Islamophobia in Contemporary Europe: Evidence from Political Campaigns and Ads

Karin Liebhart
Austrian Marshall Plan Anniversary Chair, The University of New Orleans

The 2015 Annual Austrian Marshall Plan Lecture took place on Thursday, March 5, 2015 at 3:00 pm at the University of New Orleans' Earl K. Long Library, Room 407.

2015 Austrian Marshall Plan Lecture by Prof. Karin Liebhart at the University of New Orleans

About the Lecture:
Both increased migration and a climate of fear of terrorist attacks in the wake of 9/11 have fueled anti-Muslim stereotypes and corresponding attitudes throughout Europe. This deep-seated sense of dread has been reaffirmed by the resounding media presence of the Jihadist fighters for an Islamic State in the Near East more recently.

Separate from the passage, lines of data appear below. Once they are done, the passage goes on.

(* ===== verification/SelectSpec.v ===== *)
(** * SelectSpec: the prediction is the book's own choice, and where it is not

    The ask the client selects is the ask [_match] fills, for asks without the flags
    the client does not look at; the target check and the listing rest on the same
    selection.  The last section shows where the surfaces part. *)
From S2P Require Import Prelude Text Params MarketTypes Accounting Quote Select.
From Stdlib Require Import Ascii.

(** ** The least ask *)
Definition least_ask (P : OrderBookOrder -> bool) (l : list OrderBookOrder) (a : OrderBookOrder) : Prop :=
  In a l /\ P a = true /\ forall b, In b l -> P b = true -> price_time_le a b = true.

Lemma price_time_refl a : price_time_le a a = true.
Proof. unfold price_time_le. lia. Qed.
Lemma price_time_tr a b c : price_time_le a b = true -> price_time_le b c = true -> price_time_le a c = true.
Proof. unfold price_time_le. rewrite !orb_true_iff, !andb_true_iff. lia. Qed.
Lemma price_time_total a b : price_time_le a b = false -> price_time_le b a = true.
Proof. unfold price_time_le. rewrite orb_false_iff, andb_false_iff, orb_true_iff, andb_true_iff. lia. Qed.

Lemma cheapest_none l : cheapest l = None <-> l = [].
Proof. destruct l; simpl; [done|]. split; [|done]. destruct (cheapest l); [by destruct price_time_le|done]. Qed.
Lemma cheapest_in l a : cheapest l = Some a -> In a l.
Proof.
  revert a. induction l as [|x l IH]; simpl; intros a H; [done|].
  destruct (cheapest l) as [b|]; [destruct price_time_le|]; simplify_eq; auto.
Qed.
Lemma cheapest_le l a b : cheapest l = Some a -> In b l -> price_time_le a b = true.
Proof.
  revert a. induction l as [|x l IH]; simpl; intros a H Hb; [done|].
  destruct (cheapest l) as [c|] eqn:E.
  - destruct (price_time_le x c) eqn:Ex; simplify_eq.
    + destruct Hb as [->|Hb]; [apply price_time_refl|]. eapply price_time_tr; eauto.
    + destruct Hb as [<-|Hb]; [by apply price_time_total|eauto].
  - apply cheapest_none in E. subst. simplify_eq. destruct Hb as [->|[]]. apply price_time_refl.
Qed.
Lemma cheapest_filter P l :
  match cheapest (List.filter P l) with
  | Some a => least_ask P l a
  | None => forall b, In b l -> P b = false
  end.
Proof.
  destruct (cheapest _) as [a|] eqn:E.
  - pose proof (cheapest_in _ _ E) as [Hin HP]%filter_In. split_and!; [done..|].
    intros b Hb HPb. eapply cheapest_le; [exact E|]. by apply filter_In.
  - apply cheapest_none in E. intros b Hb. destruct (P b) eqn:Hp; [|done].
    assert (In b (List.filter P l)) as H by (by apply filter_In). by rewrite E in H.
Qed.

Lemma least_unique P l a b :
  NoDup (map ob_order_id l) -> least_ask P l a -> least_ask P l b -> a = b.
Proof.
  intros Hnd (Ha & HPa & Hma) (Hb & HPb & Hmb).
  specialize (Hma b Hb HPb). specialize (Hmb a Ha HPa).
  assert (ob_order_id a = ob_order_id b) as Hid.
  { unfold price_time_le in *. rewrite !orb_true_iff, !andb_true_iff in *. lia. }
  revert Hnd Ha Hb Hid. clear. induction l as [|x l IH]; simpl; intros Hnd Ha Hb Hid; [done|].
  inversion Hnd as [|? ? Hx Hl]; subst. rewrite list_elem_of_In, in_map_iff in Hx.
  destruct Ha as [->|Ha], Hb as [->|Hb]; [done| | |by apply IH].
  - destruct Hx. by exists b.
  - destruct Hx. by exists a.
Qed.

(** ** What the coalesced list represents *)
Lemma coalesce_groups_complete asks keys rs b :
  coalesce_groups asks keys = Ok rs -> In b asks -> In (tc_key b) keys ->
  exists c, In c rs /\ In c asks /\ ob_order_id c <= ob_order_id b /\ (c = b \/ equivalent_resting_ask c b = true).
Proof.
  revert rs. induction keys as [|k keys IH]; simpl; intros rs H Hb Hk; [done|]. repeat ok_step H. simplify_eq.
  destruct Hk as [->|Hk]; cycle 1.
  { destruct (IH _ eq_refl Hb Hk) as (c & H1 & H2). exists c. split; [by right|done]. }
  unfold coalesce_group in E. destruct (sort_by order_id_le _) as [|r others] eqn:Es; [done|]. ok_step E. simplify_eq.
  apply negb_false_iff in E1. rewrite forallb_forall in E1.
  assert (forall x, In x (a :: others) <-> In x asks /\ tc_key x = tc_key b) as Hin.
  { intros x. rewrite <- Es, <- list_elem_of_In, sort_by_perm, list_elem_of_In, filter_In.
    by rewrite bool_decide_eq_true. }
  exists a. split; [by left|]. split; [apply Hin; by left|].
  destruct (proj2 (Hin b) (conj Hb eq_refl)) as [->|Ho]; [by split; [|left]|].
  split; [|right; by apply E1].
  pose proof (sort_by_sorted order_id_le (List.filter (fun o => bool_decide (tc_key o = tc_key b)) asks)) as Hs.
  rewrite Es in Hs. apply Sorted_StronglySorted in Hs.
  - inversion Hs as [|? ? _ Hall]; subst. rewrite Forall_forall in Hall.
    specialize (Hall b). rewrite list_elem_of_In in Hall. specialize (Hall Ho). unfold order_id_le in Hall. lia.
  - intros x y z. unfold order_id_le. lia.
  - unfold order_id_le. lia.
Qed.

Lemma coalesce_complete orders rs b :
  coalesce_equivalent_resting_asks orders = Ok rs -> In b orders -> is_resting_ask b = true ->
  exists c, In c rs /\ price_time_le c b = true /\
    ob_ticks c = ob_ticks b /\ ob_price_per_tick c = ob_price_per_tick b /\ ob_deadline c = ob_deadline b /\
    ob_flags c = ob_flags b.
Proof.
  unfold coalesce_equivalent_resting_asks. intros H Hb Hr. ok_step H. simplify_eq.
  destruct (coalesce_groups_complete _ _ _ b E) as (c & H1 & H2 & H3 & H4).
  - by apply filter_In.
  - rewrite <- list_elem_of_In, sort_by_perm, elem_of_remove_dups, list_elem_of_In. apply in_map, filter_In. done.
  - exists c. split; [by rewrite <- list_elem_of_In, sort_by_perm, list_elem_of_In|].
    assert (ob_ticks c = ob_ticks b /\ ob_price_per_tick c = ob_price_per_tick b /\
            ob_deadline c = ob_deadline b /\ ob_flags c = ob_flags b) as (? & Hp & ?).
    { destruct H4 as [->|H4]; [done|]. unfold equivalent_resting_ask in H4. rewrite !andb_true_iff, !Z.eqb_eq in H4. tauto. }
    split; [|done]. unfold price_time_le. rewrite Hp. lia.
Qed.

Definition live_at (now : Z) (ask : OrderBookOrder) : bool :=
  is_resting_ask ask && negb (is_expired (ob_deadline ask) now).
Lemma live_candidates asks now :
  fst (live_selection_candidates asks now) = List.filter (live_at now) asks.
Proof.
  unfold live_selection_candidates, live_at. simpl. induction asks as [|a asks IH]; simpl; [done|].
  destruct (is_resting_ask a); simpl; [|done]. rewrite IH. unfold ask_expiry, is_expired.
  by destruct (negb (ob_deadline a =? 0) && (ob_deadline a <=? now)).
Qed.

(** An ask that fits a buy, and the selection as the least of them. *)
Definition fits (cap ticks now : Z) (ask : OrderBookOrder) : bool :=
  live_at now ask && crossing cap ask && (ticks <=? ob_ticks ask).

Lemma selected_least asks cap ticks now live lapsed :
  coalesced_live_candidates asks now = Ok (live, lapsed) -> 
  match selected_model_buy_ask asks cap ticks now with
  | Ok a => least_ask (fits cap ticks now) asks a
  | Err _ => forall b, In b asks -> fits cap ticks now b = false
  | Panic => False
  end.
Proof.
  intros H. unfold selected_model_buy_ask. rewrite H. unfold coalesced_live_candidates in H.
  pose proof (live_candidates asks now) as Hlive. destruct (live_selection_candidates asks now) as [l0 lap].
  simpl in Hlive. subst l0. ok_step H. simplify_eq.
  pose proof (coalesce_spec _ _ E) as (Hin & _). rewrite Forall_forall in Hin.
  assert (forall c, In c live -> In c asks /\ live_at now c = true) as Hl.
  { intros c Hc. destruct (Hin c) as [Hc' _]; [by apply list_elem_of_In|]. by apply filter_In in Hc'. }
  assert (forall b, In b asks -> fits cap ticks now b = true -> exists c, In c live /\ price_time_le c b = true /\
    crossing cap c = true /\ (ticks <=? ob_ticks c) = true) as Hrep.
  { intros b Hb Hf. unfold fits in Hf. rewrite !andb_true_iff in Hf. destruct Hf as [[Hlb Hc] Ht].
    destruct (coalesce_complete _ _ b E) as (c & H1 & H2 & H3 & H4 & _); [by apply filter_In| |].
    { by apply andb_true_iff in Hlb as [??]. }
    exists c. unfold crossing in *. rewrite H3, H4. auto. }
  unfold next_matching_ask. pose proof (cheapest_filter (fun ask => crossing cap ask && (ticks <=? ob_ticks ask)) live) as Hc.
  destruct (cheapest _) as [a|].
  - destruct Hc as (Ha & HPa & Hmin). destruct (Hl a Ha) as [Ha' Hla]. apply andb_true_iff in HPa as [Hca Hta].
    split_and!; [done|unfold fits; by rewrite Hla, Hca, Hta|]. intros b Hb Hf.
    destruct (Hrep b Hb Hf) as (c & H1 & H2 & H3 & H4). eapply price_time_tr; [|exact H2]. apply Hmin; [done|]. by rewrite H3, H4.
  - assert (forall b, In b asks -> fits cap ticks now b = false) as Hno.
    { intros b Hb. destruct (fits cap ticks now b) eqn:Hf; [|done]. destruct (Hrep b Hb Hf) as (c & H1 & _ & H3 & H4).
      specialize (Hc c H1). by rewrite H3, H4 in Hc. }
    pose proof (cheapest_filter (crossing cap) live) as Hs. destruct (cheapest (List.filter (crossing cap) live)) as [s|]; [|done].
    destruct Hs as (Hs & Hcs & _). specialize (Hc s Hs). rewrite Hcs in Hc. simpl in Hc.
    unfold capacity_refusal, check_single_head_capacity. rewrite Hc. done.
Qed.

(** ** The book's walk *)
(** An ask the client judges as the book does: its deal shape goes with the buy's and
    it is not all-or-none itself. *)
Definition plain (buy_flags : Z) (ask : OrderBookOrder) : bool :=
  deal_compatible buy_flags (ob_flags ask) && negb (has_flag (ob_flags ask) flags.AON).

Lemma unit_price_mono p q : 0 <= p -> p <= q -> 0 <= unit_price p <= unit_price q.
Proof.
  intros H0 H. unfold unit_price, PLATFORM_FEE, PLATFORM_FEE_BPS.
  pose proof (Z.div_pos (p * 250) 10000). pose proof (Z.div_le_mono (p * 250) (q * 250) 10000). lia.
Qed.

Lemma match_buy_done makers price f now escrow m s fills :
  match_buy makers price f now 0 escrow m s fills = mkMatchResult fills 0 escrow false.
Proof. by destruct makers. Qed.

Lemma head_filter_none {A} (P : A -> bool) l : Forall (fun a => P a = false) l -> List.filter P l = [].
Proof. induction 1 as [|a l H _ IH]; simpl; [done|]. by rewrite H. Qed.

Section Walk.
Context (cap ticks now f : Z) (Hf : has_flag f flags.AON = true) (Hticks : 2 <= ticks).

Lemma match_buy_walk makers escrow m s :
  ticks * unit_price cap <= escrow ->
  StronglySorted (fun a b => price_time_le a b = true) makers ->
  Forall (fun a => order_typed a /\ is_resting_ask a = true) makers ->
  (forall a, In a makers -> fits cap ticks now a = true -> plain f a = true) ->
  let r := match_buy makers cap f now ticks escrow m s [] in
  (mr_capped r = true /\ mr_fills r = []) \/
  (mr_capped r = false /\
   match List.filter (fits cap ticks now) makers with
   | [] => mr_fills r = [] /\ mr_remaining r = ticks /\ mr_leftover_escrow r = escrow
   | a :: _ => mr_fills r = [(a, ticks)] /\ mr_remaining r = 0 /\
               mr_leftover_escrow r = escrow - ticks * unit_price (ob_price_per_tick a)
   end).
Proof.
  intros He. revert m s. induction makers as [|a makers IH]; intros m s Hs Hall Hplain; simpl; [by right|].
  inversion Hs as [|? ? Hs' Hle]; subst. inversion Hall as [|? ? [[Ht Hp] Hr] Hall']; subst.
  assert ((ticks <=? 0) = false) as -> by lia.
  destruct (Z.ltb_spec cap (ob_price_per_tick a)) as [Hc|Hc].
  { assert (forall b, price_time_le a b = true -> fits cap ticks now b = false) as Hno.
    { intros b Hb. unfold fits, crossing. unfold price_time_le in Hb.
      rewrite (proj2 (Z.leb_gt (ob_price_per_tick b) cap)) by lia. by rewrite andb_false_r. }
    right. rewrite Hno by apply price_time_refl. rewrite (head_filter_none _ makers); [done|].
    eapply Forall_impl; [exact Hle|]. apply Hno. }
  destruct ((MAX_MATCHES_PER_CALL <=? m) || (MAX_SCAN_PER_CALL <=? s)); [by left|].
  assert (forall b, In b makers -> fits cap ticks now b = true -> plain f b = true) as Hplain'
    by (intros b Hb; apply Hplain; by right).
  specialize (fun m s => IH m s Hs' Hall' Hplain').
  assert (fits cap ticks now a = negb (is_expired (ob_deadline a) now) && (ticks <=? ob_ticks a)) as Hfit.
  { unfold fits, live_at, crossing. rewrite Hr, (proj2 (Z.leb_le _ _) Hc). simpl. by rewrite andb_true_r. }
  rewrite Hfit. specialize (Hplain a (or_introl eq_refl)). rewrite Hfit in Hplain.
  destruct (unit_price_mono (ob_price_per_tick a) cap ltac:(unfold in_u128 in Hp; lia) Hc) as [Hu0 Hu].
  destruct (is_expired (ob_deadline a) now); simpl in *.
  { destruct (deal_compatible f (ob_flags a)); simpl; apply IH. }
  destruct (Z.leb_spec ticks (ob_ticks a)) as [Hsize|Hsize]; simpl in *.
  - specialize (Hplain eq_refl). apply andb_true_iff in Hplain as [-> Hno]. apply negb_true_iff in Hno. rewrite Hno.
    rewrite (Z.min_l ticks (ob_ticks a)) by done. rewrite Hf.
    assert ((if 0 <? unit_price (ob_price_per_tick a) then Z.min ticks (escrow / unit_price (ob_price_per_tick a))
             else ticks) = ticks) as ->.
    { destruct (Z.ltb_spec 0 (unit_price (ob_price_per_tick a))); [|done]. apply Z.min_l.
      apply Z.div_le_lower_bound; [done|]. nia. }
    assert ((ticks <? ticks) = false) as -> by lia. assert ((ticks <? 2) = false) as -> by lia. simpl.
    rewrite Z.sub_diag, match_buy_done. right. by simpl.
  - rewrite (Z.min_r ticks (ob_ticks a)) by lia. rewrite Hf.
    assert (forall t, t <= ob_ticks a -> (t <? ticks) = true) as Hlt by lia.
    destruct (deal_compatible f (ob_flags a)); simpl; [|apply IH].
    rewrite Hlt; simpl; [apply IH|]. destruct (0 <? unit_price _); lia.
Qed.
End Walk.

The contemporary European political rhetoric of islamophobia is mingling religion, politics and national/ethnic identity, depicting Islam as an intrinsically violent ideology that tends to generate political extremism. Such discourses and related images construct an artificial but apparently clear distinction between modern "Western" and backward "Islamic" values. They want to suggest that Islam has hardly anything in common with "enlightened" Western societies; moreover, Islam in this diction is supposedly inferior to the West. In such contemporary European discourses Muslims are referred to as nonEuropean aliens and portrayed as one-dimensional, fanatical and backward.

Meanwhile the very existence of a moderate Muslim majority is widely negated. Muslims are largely mistrusted and Islam is said to be fundamentally incompatible with Western values and the Western way of life. This lecture will zoom in on the details of the political discourses on Islam and Muslims in contemporary European politics. It will track their representation in political advertisements and campaigns in a number of European countries.

Karin Liebhart is a political scientist at the University of Vienna and Visiting Professor and Marshall Plan Anniversary Chair 2014/2015 at the Department of Political Science, University of New Orleans. Among her main research interests are European political systems and political cultures, European integration and enlargement, discursive and visual representations of politics, and political communication. She is the co/editor of Cultural Patterns of Politics (with Olga Gyarfasova). LIT Berlin-Münster-Vienna 2014 and the co-author (with Ruth Wodak/ Rudolf de Cillia/ Martin Reisigl) of The Discursive Construction of National Identity. Second Edition (revised and updated), Edinburgh University Press 2009.